## What the exercise asks
For the records below, work out the number of lines holding "capabilities" and reply with only that.

Saved data entries
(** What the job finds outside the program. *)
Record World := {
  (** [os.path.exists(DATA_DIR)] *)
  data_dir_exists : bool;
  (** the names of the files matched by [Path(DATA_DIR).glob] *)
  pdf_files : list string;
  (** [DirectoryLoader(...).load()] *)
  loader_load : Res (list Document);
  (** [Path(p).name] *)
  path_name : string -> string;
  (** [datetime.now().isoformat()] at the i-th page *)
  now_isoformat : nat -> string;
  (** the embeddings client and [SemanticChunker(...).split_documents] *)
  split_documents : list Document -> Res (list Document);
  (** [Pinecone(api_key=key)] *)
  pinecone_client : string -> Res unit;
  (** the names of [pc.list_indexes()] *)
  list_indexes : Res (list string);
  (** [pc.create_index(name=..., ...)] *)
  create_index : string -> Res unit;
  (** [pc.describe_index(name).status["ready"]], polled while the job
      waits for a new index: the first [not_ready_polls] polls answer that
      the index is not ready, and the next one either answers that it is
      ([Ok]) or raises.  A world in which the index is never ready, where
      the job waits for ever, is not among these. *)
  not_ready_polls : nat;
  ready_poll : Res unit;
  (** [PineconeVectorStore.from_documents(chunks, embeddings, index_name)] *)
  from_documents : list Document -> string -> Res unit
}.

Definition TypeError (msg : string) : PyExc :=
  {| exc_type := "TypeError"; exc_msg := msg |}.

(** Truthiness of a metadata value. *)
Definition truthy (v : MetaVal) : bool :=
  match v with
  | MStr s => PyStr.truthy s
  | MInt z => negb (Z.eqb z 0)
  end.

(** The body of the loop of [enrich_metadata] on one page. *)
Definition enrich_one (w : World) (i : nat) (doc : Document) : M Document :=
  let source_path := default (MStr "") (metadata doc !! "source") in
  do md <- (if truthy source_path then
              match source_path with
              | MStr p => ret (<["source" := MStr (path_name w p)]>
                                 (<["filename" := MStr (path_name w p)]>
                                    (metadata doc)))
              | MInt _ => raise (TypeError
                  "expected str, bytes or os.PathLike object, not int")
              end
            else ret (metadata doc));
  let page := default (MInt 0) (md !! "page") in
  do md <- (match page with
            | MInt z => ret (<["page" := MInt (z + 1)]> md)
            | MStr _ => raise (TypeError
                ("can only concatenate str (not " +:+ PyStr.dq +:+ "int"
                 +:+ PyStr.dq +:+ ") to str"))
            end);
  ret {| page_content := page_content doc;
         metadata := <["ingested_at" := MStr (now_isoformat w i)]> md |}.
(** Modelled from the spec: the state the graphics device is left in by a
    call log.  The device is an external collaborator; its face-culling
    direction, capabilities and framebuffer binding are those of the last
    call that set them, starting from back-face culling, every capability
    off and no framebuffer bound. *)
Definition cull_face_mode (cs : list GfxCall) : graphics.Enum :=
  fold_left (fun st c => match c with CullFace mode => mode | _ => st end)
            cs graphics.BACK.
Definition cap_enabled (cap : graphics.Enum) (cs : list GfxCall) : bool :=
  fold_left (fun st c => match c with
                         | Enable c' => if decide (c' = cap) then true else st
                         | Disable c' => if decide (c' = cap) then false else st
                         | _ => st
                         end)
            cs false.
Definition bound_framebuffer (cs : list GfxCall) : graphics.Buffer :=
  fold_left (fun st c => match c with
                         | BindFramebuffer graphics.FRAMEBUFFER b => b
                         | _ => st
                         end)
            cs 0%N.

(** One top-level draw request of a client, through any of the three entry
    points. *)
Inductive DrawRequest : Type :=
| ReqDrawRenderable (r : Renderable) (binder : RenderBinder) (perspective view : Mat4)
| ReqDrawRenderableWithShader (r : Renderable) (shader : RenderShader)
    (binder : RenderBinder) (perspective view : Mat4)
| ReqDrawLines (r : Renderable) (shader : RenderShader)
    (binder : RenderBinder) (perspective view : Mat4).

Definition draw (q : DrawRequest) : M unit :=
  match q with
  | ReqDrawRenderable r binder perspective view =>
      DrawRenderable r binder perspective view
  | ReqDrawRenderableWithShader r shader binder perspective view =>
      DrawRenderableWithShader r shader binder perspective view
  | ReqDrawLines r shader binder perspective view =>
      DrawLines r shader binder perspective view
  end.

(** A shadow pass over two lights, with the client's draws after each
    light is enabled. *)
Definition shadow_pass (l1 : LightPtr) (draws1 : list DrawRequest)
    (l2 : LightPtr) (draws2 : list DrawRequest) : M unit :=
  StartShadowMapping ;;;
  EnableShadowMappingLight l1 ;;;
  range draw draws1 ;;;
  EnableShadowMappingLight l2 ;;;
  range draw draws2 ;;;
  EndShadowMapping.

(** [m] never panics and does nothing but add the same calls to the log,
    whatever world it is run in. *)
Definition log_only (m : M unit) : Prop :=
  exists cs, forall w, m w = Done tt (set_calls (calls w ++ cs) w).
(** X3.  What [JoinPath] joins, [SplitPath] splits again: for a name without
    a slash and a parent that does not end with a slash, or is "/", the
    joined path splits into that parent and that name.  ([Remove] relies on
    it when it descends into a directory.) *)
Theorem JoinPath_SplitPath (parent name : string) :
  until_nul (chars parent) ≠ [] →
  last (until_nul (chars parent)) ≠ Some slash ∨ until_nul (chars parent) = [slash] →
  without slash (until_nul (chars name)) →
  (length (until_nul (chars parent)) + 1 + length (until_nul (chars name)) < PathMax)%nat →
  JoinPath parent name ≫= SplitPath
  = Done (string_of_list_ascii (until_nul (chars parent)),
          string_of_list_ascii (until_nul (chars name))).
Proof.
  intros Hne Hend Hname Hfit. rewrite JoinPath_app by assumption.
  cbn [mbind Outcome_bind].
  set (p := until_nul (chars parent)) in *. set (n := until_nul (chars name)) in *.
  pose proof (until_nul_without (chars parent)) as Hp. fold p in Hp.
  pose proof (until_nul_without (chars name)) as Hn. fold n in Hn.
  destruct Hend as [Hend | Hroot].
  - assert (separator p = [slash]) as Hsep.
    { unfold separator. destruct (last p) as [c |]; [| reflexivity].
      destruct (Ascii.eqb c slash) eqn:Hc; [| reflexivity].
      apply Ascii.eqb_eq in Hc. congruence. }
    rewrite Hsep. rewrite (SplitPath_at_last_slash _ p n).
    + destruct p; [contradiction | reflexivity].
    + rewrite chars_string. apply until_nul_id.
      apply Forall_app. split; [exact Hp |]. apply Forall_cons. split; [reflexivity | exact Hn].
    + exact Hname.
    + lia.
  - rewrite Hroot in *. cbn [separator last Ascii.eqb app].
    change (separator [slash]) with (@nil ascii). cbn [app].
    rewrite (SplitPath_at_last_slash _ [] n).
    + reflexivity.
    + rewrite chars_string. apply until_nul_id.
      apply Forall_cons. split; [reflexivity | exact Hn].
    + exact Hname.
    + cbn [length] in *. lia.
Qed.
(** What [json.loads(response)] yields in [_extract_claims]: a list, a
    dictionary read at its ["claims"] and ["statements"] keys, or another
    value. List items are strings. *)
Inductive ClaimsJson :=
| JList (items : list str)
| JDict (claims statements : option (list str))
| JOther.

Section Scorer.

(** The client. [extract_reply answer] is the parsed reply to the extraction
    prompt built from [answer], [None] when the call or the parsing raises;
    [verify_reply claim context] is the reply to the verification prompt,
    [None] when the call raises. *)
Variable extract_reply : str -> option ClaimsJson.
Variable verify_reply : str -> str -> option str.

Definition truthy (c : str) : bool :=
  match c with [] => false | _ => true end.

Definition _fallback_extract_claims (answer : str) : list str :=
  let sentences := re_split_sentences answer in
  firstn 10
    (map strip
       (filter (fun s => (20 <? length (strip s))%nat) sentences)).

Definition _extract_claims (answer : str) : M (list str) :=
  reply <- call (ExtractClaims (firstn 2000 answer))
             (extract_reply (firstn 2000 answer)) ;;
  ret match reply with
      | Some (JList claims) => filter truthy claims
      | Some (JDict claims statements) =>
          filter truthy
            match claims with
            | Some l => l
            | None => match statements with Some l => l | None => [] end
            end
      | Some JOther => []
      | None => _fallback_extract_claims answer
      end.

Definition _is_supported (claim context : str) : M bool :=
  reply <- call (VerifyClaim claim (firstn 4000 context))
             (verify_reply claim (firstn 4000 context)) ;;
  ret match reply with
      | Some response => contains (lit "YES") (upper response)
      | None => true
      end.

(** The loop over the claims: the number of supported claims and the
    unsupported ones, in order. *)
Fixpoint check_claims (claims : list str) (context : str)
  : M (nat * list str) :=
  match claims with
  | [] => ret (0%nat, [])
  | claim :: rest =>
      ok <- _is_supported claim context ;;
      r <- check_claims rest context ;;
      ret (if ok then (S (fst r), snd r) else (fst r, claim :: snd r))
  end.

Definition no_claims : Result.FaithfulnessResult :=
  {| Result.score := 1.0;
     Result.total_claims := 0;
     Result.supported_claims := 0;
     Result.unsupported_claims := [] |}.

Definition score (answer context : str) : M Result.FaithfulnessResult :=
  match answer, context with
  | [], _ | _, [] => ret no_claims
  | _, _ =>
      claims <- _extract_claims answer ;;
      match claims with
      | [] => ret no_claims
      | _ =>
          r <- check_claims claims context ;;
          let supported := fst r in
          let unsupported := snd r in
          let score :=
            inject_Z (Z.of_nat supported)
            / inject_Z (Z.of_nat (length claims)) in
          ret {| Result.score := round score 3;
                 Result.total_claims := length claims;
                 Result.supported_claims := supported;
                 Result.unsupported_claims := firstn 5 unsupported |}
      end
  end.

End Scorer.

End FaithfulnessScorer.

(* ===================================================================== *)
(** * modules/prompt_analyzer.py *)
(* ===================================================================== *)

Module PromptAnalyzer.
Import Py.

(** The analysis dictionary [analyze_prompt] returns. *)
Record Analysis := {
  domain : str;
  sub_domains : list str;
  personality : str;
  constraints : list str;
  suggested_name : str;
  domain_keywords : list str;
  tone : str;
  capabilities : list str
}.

## Expected output
2